■ The problem ■
Return every line from the one with "End Controller." through the one with "(* ===== verification/GroundStationApp.v", inclusive, exactly as it appears below.
(Beginning of Exercise materials)
(* ===== verification/StopController.v ===== *)
(** [apps/ground_station/PosixSignalStopController.cpp]: the thread that waits for SIGINT and SIGTERM.

    The controller blocks the two signals, starts a waiter, and on every way out joins it and restores
    the mask. The answers of [sigtimedwait()] and what the waiter sees of the stop token are an
    argument; a run of the controller gives the sequence of its effects on the process. *)

From S2P Require Import Prelude.

(** ** The waiter *)

(** [sigtimedwait()]: a signal, the end of the time slice, an interruption, another failure. *)
Inductive wait_answer := CaughtInt | CaughtTerm | CaughtOther (number : Z) | SliceOver | WaitInterrupted | WaitFailed (number : Z).

Section Controller.
Variable strerror : Z -> string.

(** [std::system_error] with its text. *)
Definition system_error (number : Z) (what : string) : exn := runtime_error (what +:+ ": " +:+ strerror number).

(** [waitLoop]: each turn reads the stop token, then waits. The result says whether [running] was
    cleared, and the error that was captured; [None] is a loop that goes on. *)
Fixpoint waitLoop (turns : list (bool * wait_answer)) : option (bool * option exn) :=
  match turns with
  | [] => None
  | (stop_requested, answer) :: turns =>
      if stop_requested : bool then Some (false, None) else
      match answer with
      | CaughtInt | CaughtTerm => Some (true, None)
      | SliceOver | WaitInterrupted | CaughtOther _ => waitLoop turns
      | WaitFailed number => Some (true, Some (system_error number "sigtimedwait"))
      end
  end.

(** ** The object *)

Inductive ctl_effect := BlockMask | StartWaiter | RequestStop | JoinWaiter | RestoreMask.

Record controller := { maskInstalled_ : bool; joinable : bool; error_ : option exn }.

Definition no_controller : controller := {| maskInstalled_ := false; joinable := false; error_ := None |}.

Definition restoreMaskNoThrow (c : controller) : list ctl_effect * controller :=
  if maskInstalled_ c
  then ([RestoreMask], {| maskInstalled_ := false; joinable := joinable c; error_ := error_ c |})
  else ([], c).

(** The constructor: how the set is built, how the signals are blocked, whether the thread starts. *)
Definition new_controller (set_result mask_result : option Z) (thread_fails : option exn)
  : list ctl_effect * result controller :=
  match set_result with
  | Some number => ([], Throw (system_error number "failed to build POSIX signal set"))
  | None =>
      match mask_result with
      | Some number => ([], Throw (system_error number "pthread_sigmask(SIG_BLOCK)"))
      | None =>
          let c := {| maskInstalled_ := true; joinable := false; error_ := None |} in
          match thread_fails with
          | Some e => let '(tr, _) := restoreMaskNoThrow c in (BlockMask :: tr, Throw e)
          | None => ([BlockMask; StartWaiter], Ok {| maskInstalled_ := true; joinable := true; error_ := None |})
          end
      end
  end.

(** [stopNoThrow]; [captured] is the error the waiter left when it ended. *)
Definition stopNoThrow (captured : option exn) (c : controller) : list ctl_effect * controller :=
  let '(tr, c) :=
    if joinable c
    then ([RequestStop; JoinWaiter], {| maskInstalled_ := maskInstalled_ c; joinable := false; error_ := captured |})
    else ([], c) in
  let '(tr', c) := restoreMaskNoThrow c in (tr ++ tr', c).

Definition controller_finish (captured : option exn) (c : controller) : list ctl_effect * controller * option exn :=
  let '(tr, c) := stopNoThrow captured c in (tr, c, error_ c).

(** The life of the controller in [run]: the body, [finish] when the body ends well, the destructor
    in any case. *)
Definition with_controller (set_result mask_result : option Z) (thread_fails : option exn)
    (turns : list (bool * wait_answer)) (body : option exn) : option (list ctl_effect * option exn) :=
  match new_controller set_result mask_result thread_fails with
  | (tr, Throw e) => Some (tr, Some e)
  | (tr, Ok c) =>
      '(_, captured) ← waitLoop turns;
      let '(tr1, c, e) := match body with
        | Some e => ([], c, Some e)
        | None => controller_finish captured c
        end in
      let '(tr2, _) := stopNoThrow captured c in
      Some (tr ++ tr1 ++ tr2, e)
  end.

(** ** Properties *)

(** The waiter ends when it is asked to, whatever it waits for: it looks at the token between two
    slices. *)
Lemma waitLoop_stops turns : Exists (fun t => fst t = true) turns -> is_Some (waitLoop turns).
Proof.
  induction 1 as [[stop answer] turns H|[stop answer] turns _ IH]; cbn [waitLoop fst] in *.
  - rewrite H. by eexists.
  - destruct stop; [by eexists|]. destruct answer; by eauto.
Qed.

(** [running] is cleared exactly when a signal or a failure comes before the request to stop. *)
Lemma waitLoop_clears turns cleared e :
  waitLoop turns = Some (cleared, e) ->
  exists before stop answer after, turns = before ++ (stop, answer) :: after /\
    Forall (fun t => fst t = false /\ (snd t = SliceOver \/ snd t = WaitInterrupted \/ exists n, snd t = CaughtOther n)) before /\
    cleared = negb stop /\
    e = (if stop then None else match answer with WaitFailed n => Some (system_error n "sigtimedwait") | _ => None end) /\
    (stop = false -> answer = CaughtInt \/ answer = CaughtTerm \/ exists n, answer = WaitFailed n).
Proof.
  induction turns as [|[stop answer] turns IH]; cbn [waitLoop]; [done|].
  destruct stop.
  { intros [= <- <-]. exists [], true, answer, turns. by split_and!. }
  destruct answer; try (intros [= <- <-]; eexists [], false, _, turns; split_and!; eauto; done).
  all: intros (before & stop & answer & after & -> & Hb & H)%IH;
    eexists (_ :: before), stop, answer, after; split; [done|split; [|exact H]];
    constructor; [by eauto|done].
Qed.

(** On every way out the mask is restored as often as it was changed, after the waiter was joined, and
    a waiter that was started is asked to stop and joined once. The first exception is the one that
    leaves. *)
Theorem controller_cleans_up : forall set_result mask_result thread_fails turns body,
  Exists (fun t => fst t = true) turns ->
  exists tr e, with_controller set_result mask_result thread_fails turns body = Some (tr, e) /\
    tr = match set_result, mask_result, thread_fails with
         | None, None, None => [BlockMask; StartWaiter; RequestStop; JoinWaiter; RestoreMask]
         | None, None, Some _ => [BlockMask; RestoreMask]
         | _, _, _ => []
         end /\
    (set_result = None -> mask_result = None -> thread_fails = None ->
     e = match body with Some e => Some e | None => waitLoop turns ≫= snd end).
Proof.
  intros set_result mask_result thread_fails turns body Hstop.
  destruct (waitLoop_stops turns Hstop) as [[cleared captured] Hw].
  unfold with_controller, new_controller.
  destruct set_result; [by repeat eexists|]. destruct mask_result; [by repeat eexists|].
  destruct thread_fails; [by repeat eexists|]. rewrite Hw. cbn [mbind option_bind].
  destruct body; cbn; repeat eexists; done.
Qed.

End Controller.

Lemma controller_cleans_up_witness :
  with_controller (fun _ => "error") None None None [(false, SliceOver); (false, CaughtTerm); (true, SliceOver)] None =
    Some ([BlockMask; StartWaiter; RequestStop; JoinWaiter; RestoreMask], None).
Proof.
  destruct (controller_cleans_up (fun _ => "error") None None None
              [(false, SliceOver); (false, CaughtTerm); (true, SliceOver)] None) as (tr & e & H & Ht & He).
  - right; right; left. reflexivity.
  - rewrite H, Ht, He by reflexivity. reflexivity.
Defined.
(* ===== verification/GroundStationApp.v ===== *)
(** [apps/ground_station/GroundStationApp.cpp] and the network side of GroundStationInput.cpp: what
    the station prepares from its options, and the parts together.

    [startup] is the beginning of [run] up to the monitor. [station_serves_every_connection] joins the
    TCP server with the pipeline. *)

From S2P Require Import Prelude Floats FrameCodec StreamExtractor SignalProcessing CliParsing PortDiagnostics Logger NetworkServer StationHealth BlockingQueue GroundStationOptions Pipeline PipelineInvariant PipelineSpec PipelineGuarantees.

(** ** The beginning of [run] *)

(** [selectAutomaticPort]. [None] when the search does not end. *)
Definition selectAutomaticPort (sys : system) (options : Options) : option (result Options) :=
  match autoPortRange options with
  | None => Some (Ok options)
  | Some range =>
      r ← findFirstAvailableLocalPort sys (GroundStationOptions.bindAddress options) range PortTcp;
      Some ('(_, selected) ← r;
            match selected with
            | None => Throw (runtime_error "no bindable port found in --auto-port range")
            | Some p => Ok (set_port p options)
            end)
  end.

(** The port, the logger, whose file [opens] or not, and then the monitor. *)
Definition startup (sys : system) (opens : bool) (options : Options)
  : option (result (Options * Logger * StationHealthMonitor)) :=
  options ← selectAutomaticPort sys options;
  Some (options ← options;
        logger ← new_Logger (logFile options) opens (logLevel options);
        health ← new_StationHealthMonitor (healthConfig options);
        Ok (options, logger, health)).

(** [receiveNetwork]: the configuration of the server. *)
Definition network_config (options : Options) : option NetworkConfig :=
  t ← GroundStationOptions.transport options;
  Some {| NetworkServer.transport := t;
          NetworkServer.bindAddress := GroundStationOptions.bindAddress options;
          NetworkServer.port := GroundStationOptions.port options;
          pollTimeoutMs := pollTimeoutMs defaultNetworkConfig |}.

(** What the options leave to the constructor of the monitor. *)
Lemma monitor_after_parse o :
  options_valid o ->
  let c := healthConfig o in
  new_StationHealthMonitor c =
  if SFltb (degradedRejectionRate c) (recoveryRejectionRate c)
  then Throw (invalid_argument "recovery rejection rate cannot exceed degraded rejection rate")
  else if criticalFramesForDegraded c >? windowSize c
  then Throw (invalid_argument "critical frame degradation threshold cannot exceed window size")
  else Ok {| config := c; samples := []; state := Nominal |}.
Proof.
  intros [[H1 H2 H3 H4 H5 H6 H7 H8 [_ [H9 H9']] [_ [H10 H10']] H11 H12] _ _ _ Hs Hc] c.
  unfold new_StationHealthMonitor, f64_zero, f64_one. fold c in H7, H8, H9, H9', H10, H10', H11, H12, Hs, Hc |- *.
  rewrite (proj2 (Z.eqb_neq (windowSize c) 0)), (proj2 (Z.eqb_neq (minSamples c) 0)),
    (Z.gtb_ltb (minSamples c)), (proj2 (Z.ltb_ge (windowSize c) (minSamples c))), H9, H9', H10, H10',
    (proj2 (Z.eqb_neq (criticalFramesForDegraded c) 0)), Z.geb_leb,
    (proj2 (Z.leb_gt (criticalFramesForDegraded c) (criticalFramesForRecovery c))) by lia.
  done.
Qed.

Lemma selectAutomaticPort_ok sys o :
  options_valid o ->
  exists r, selectAutomaticPort sys o = Some r /\
    match r with
    | Ok o' => exists p, o' = set_port p o /\ 1 <= p <= u16_max /\
               (forall range, autoPortRange o = Some range ->
                  bindable sys (GroundStationOptions.bindAddress o) PortTcp p /\ first range <= p <= last range)
    | Throw e => e = runtime_error "no bindable port found in --auto-port range"
    end.
Proof.
  intros Ho. unfold selectAutomaticPort. destruct (autoPortRange o) as [range|] eqn:Hr.
  - destruct (range_auto o (ok_range o Ho) range Hr) as [Hv Hl].
    destruct (ok_auto o Ho range Hr) as [_ Hc].
    destruct (auto_port_search sys (GroundStationOptions.bindAddress o) range PortTcp Hv Hl Hc) as (report & found & -> & Hf).
    cbn [mbind option_bind]. bind_some. eexists. split; [done|].
    destruct found as [p|]; [|done]. exists p. split; [done|].
    destruct Hf as (before & behind & Hp & Hb & _).
    assert (Hin : p ∈ ports range) by (rewrite Hp; apply elem_of_app; right; by left).
    apply elem_of_seqZ in Hin. unfold valid, MinimumNetworkPort in Hv. reflect_Z.
    split; [lia|]. intros range' [= <-]. split; [done|lia].
  - eexists. split; [done|]. exists (GroundStationOptions.port o). split; [by destruct o|].
    split; [apply (range_port o (ok_range o Ho))|done].
Qed.

(** Accepted options make the station start. [startup] gives a result; when it does not throw,
    the port is within its bounds, and bindable when the station chose it, the constructor of the
    network server accepts the configuration, the monitor is the fresh one of the options, and the
    pipeline gets a positive capacity and at least one decoder. It throws for four reasons only: no
    port of the range can be bound, the log file does not open, or one of two thresholds of the
    monitor, which the parser of the options does not compare. *)
Theorem startup_ready : forall strtod args sys opens o,
  parseArgs strtod args = Ok (Some o) ->
  exists r, startup sys opens o = Some r /\
    match r with
    | Ok (o', logger, health) =>
        (exists p, o' = set_port p o /\ 1 <= p <= 65535) /\
        (forall config, network_config o' = Some config -> new_NetworkServer config = Ok config) /\
        minLevel_ logger = logLevel o /\
        health = {| config := healthConfig o; samples := []; state := Nominal |} /\
        1 <= queueCapacity o' /\ 1 <= decoderThreads o'
    | Throw e =>
        (e = runtime_error "no bindable port found in --auto-port range" /\ autoPortRange o <> None) \/
        (e = runtime_error ("failed to open log file: " +:+ default "" (logFile o)) /\ opens = false) \/
        (e = invalid_argument "recovery rejection rate cannot exceed degraded rejection rate" /\
         SFltb (degradedRejectionRate (healthConfig o)) (recoveryRejectionRate (healthConfig o)) = true) \/
        (e = invalid_argument "critical frame degradation threshold cannot exceed window size" /\
         windowSize (healthConfig o) < criticalFramesForDegraded (healthConfig o))
    end.
Proof.
  intros strtod args sys opens o Hp. apply parseArgs_options in Hp as Ho. unfold startup.
  destruct (selectAutomaticPort_ok sys o Ho) as ([o'|e] & Hsel & Hr); rewrite Hsel; cbn [mbind option_bind]; bind_some.
  2: { eexists. split; [done|]. left. split; [done|]. intros Hn. unfold selectAutomaticPort in Hsel.
       rewrite Hn in Hsel. done. }
  destruct Hr as (p & -> & Hpr & _). eexists. split; [done|].
  assert (Hset : logFile (set_port p o) = logFile o /\ logLevel (set_port p o) = logLevel o /\
                 healthConfig (set_port p o) = healthConfig o /\ queueCapacity (set_port p o) = queueCapacity o /\
                 decoderThreads (set_port p o) = decoderThreads o /\ GroundStationOptions.port (set_port p o) = p)
    by by destruct o.
  destruct Hset as (-> & -> & -> & Hq & Hd & Hport). unfold new_Logger.
  destruct (match logFile o with Some _ => negb opens | None => false end) eqn:Hlog.
  - bind_some. right; left. split; [done|]. by destruct (logFile o), opens.
  - bind_some. rewrite (monitor_after_parse o Ho).
    destruct (SFltb _ _) eqn:Hrate; [bind_some; by right; right; left|].
    destruct (_ >? _) eqn:Hcrit; [bind_some; right; right; right; reflect_Z; split; [done|lia]|].
    bind_some. rewrite Hq, Hd. destruct (ok_range o Ho). unfold u16_max in *. split_and!; try lia; try done.
    + exists p. split; [done|lia].
    + intros c Hc. unfold network_config in Hc. destruct (GroundStationOptions.transport _); [|done].
      injection Hc as <-. unfold new_NetworkServer. cbn [NetworkServer.port]. rewrite Hport.
      by rewrite (proj2 (Z.eqb_neq p 0)) by lia.
Qed.

(** Default options with a rate for the recovery above the rate for the degradation: accepted, and
    refused by the monitor after the log file is open. *)
Definition late_args : list string := ["--udp"; "--log"; "station.log"; "--degraded-recovery-rate"; "0.5"].
Definition late_options : Options :=
  match parseArgs sample_strtod late_args with Ok (Some o) => o | _ => default_options end.

Lemma startup_ready_witness :
  (exists r, startup sample_system true sample_options = Some r /\ is_ok r = true) /\
  startup sample_system true late_options =
    Some (Throw (invalid_argument "recovery rejection rate cannot exceed degraded rejection rate")).
Proof.
  split.
  - destruct (startup_ready sample_strtod sample_args sample_system true sample_options) as (r & Hr & _);
      [vm_compute; reflexivity|].
    exists r. split; [exact Hr|]. revert Hr. vm_compute. intros Hr. injection Hr as <-. reflexivity.
  - vm_compute. reflexivity.
Defined.

(** ** The server and the pipeline *)

(** The candidates the server submits, of all connections. *)
Definition called_back (tr : list effect) : list bytes :=
  omap (fun e => match e with Callback _ b => Some b | _ => None end) tr.

Lemma callbacks_sublist f tr : callbacks f tr `sublist_of` called_back tr.
Proof.
  induction tr as [|e tr IH]; [constructor|]. unfold callbacks, called_back in *.
  destruct e; cbn [omap list_omap]; try done.
  case_decide; [by apply sublist_skip|by apply sublist_cons].
Qed.

(** The station end to end. The TCP server runs over any number of connections and what it calls
    back is what was submitted to the pipeline, up to the stop; the pipeline ends well, on some
    interleaving of its threads. Then the work done is that of the sequential program on the
    candidates in the order of the callbacks, and for each connection that carried encoded frames
    these are among the candidates, all of them, once and in their order. *)
Theorem station_serves_every_connection : forall env (out : Outputs env) verbose strerror polls tr e src w0 cap n s w,
  runTcp strerror polls = Some (tr, e) -> submitted s = called_back tr ->
  0 < n -> rtc (step verbose src) (start src cap n w0) s -> outcome s = Some (Ok w) ->
  run_sequentially verbose w0 (called_back tr) = Some (w, None) /\
  (forall f frames encoded,
     Forall2 (fun f e => frame_typed f /\ encodeFrame f = Ok e) frames encoded ->
     concat (NetworkServer.reads f tr) = concat encoded ->
     encoded = callbacks f tr /\ callbacks f tr `sublist_of` called_back tr).
Proof.
  intros env out verbose strerror polls tr e src w0 cap n s w Htcp Hsub Hn Hs Ho.
  destruct (outcome_ok verbose src w0 cap n Hn s w Hs Ho) as (Hrun & _ & _).
  rewrite <- Hsub. split; [done|].
  intros f frames encoded Henc Heq. rewrite Hsub. split; [|apply callbacks_sublist].
  destruct (sound_tcp_loop strerror _ [] _ _ _ sound_start Htcp) as [_ Hf].
  destruct (Hf f) as [ex Hex]. symmetry. by eapply stream_frames.
Qed.

#[local] Existing Instance tape.

(** The two connections of [sample_polls], received turn by turn. *)
Definition network_source : source := {| Pipeline.reads := [[]; [sample_bytes]; [sample_bytes]]; ends_with := None |}.
Definition network_schedule : list thread :=
  replicate 6 TMain ++ [TDecoder 0; TMain; TMain; TMain; TMain; TDecoder 0; TDecoder 0; TDecoder 1; TWriter;
    TDecoder 0; TDecoder 0; TMain; TMain] ++ replicate 7 TWriter ++ [TMain].

Lemma station_serves_every_connection_witness :
  let s := reached network_source network_schedule in
  run_sequentially false fresh [sample_bytes; sample_bytes] = Some (ended_with s, None) /\
  outputs (ended_with s) = ["frame of 42"; "frame of 42"; "end"]%string.
Proof.
  split; [|vm_compute; reflexivity].
  apply (station_serves_every_connection (list string) tape false (fun _ => "error"%string) sample_polls
           (fst sample_run) (snd sample_run) network_source fresh 1 2 (reached network_source network_schedule)
           (ended_with (reached network_source network_schedule))).
  - vm_compute. reflexivity.
  - vm_compute. reflexivity.
  - reflexivity.
  - apply reached_steps.
  - vm_compute. reflexivity.
Defined.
(End of Exercise materials)
■ Answer to the problem ■
End Controller.

Lemma controller_cleans_up_witness :
  with_controller (fun _ => "error") None None None [(false, SliceOver); (false, CaughtTerm); (true, SliceOver)] None =
    Some ([BlockMask; StartWaiter; RequestStop; JoinWaiter; RestoreMask], None).
Proof.
  destruct (controller_cleans_up (fun _ => "error") None None None
              [(false, SliceOver); (false, CaughtTerm); (true, SliceOver)] None) as (tr & e & H & Ht & He).
  - right; right; left. reflexivity.
  - rewrite H, Ht, He by reflexivity. reflexivity.
Defined.
(* ===== verification/GroundStationApp.v ===== *)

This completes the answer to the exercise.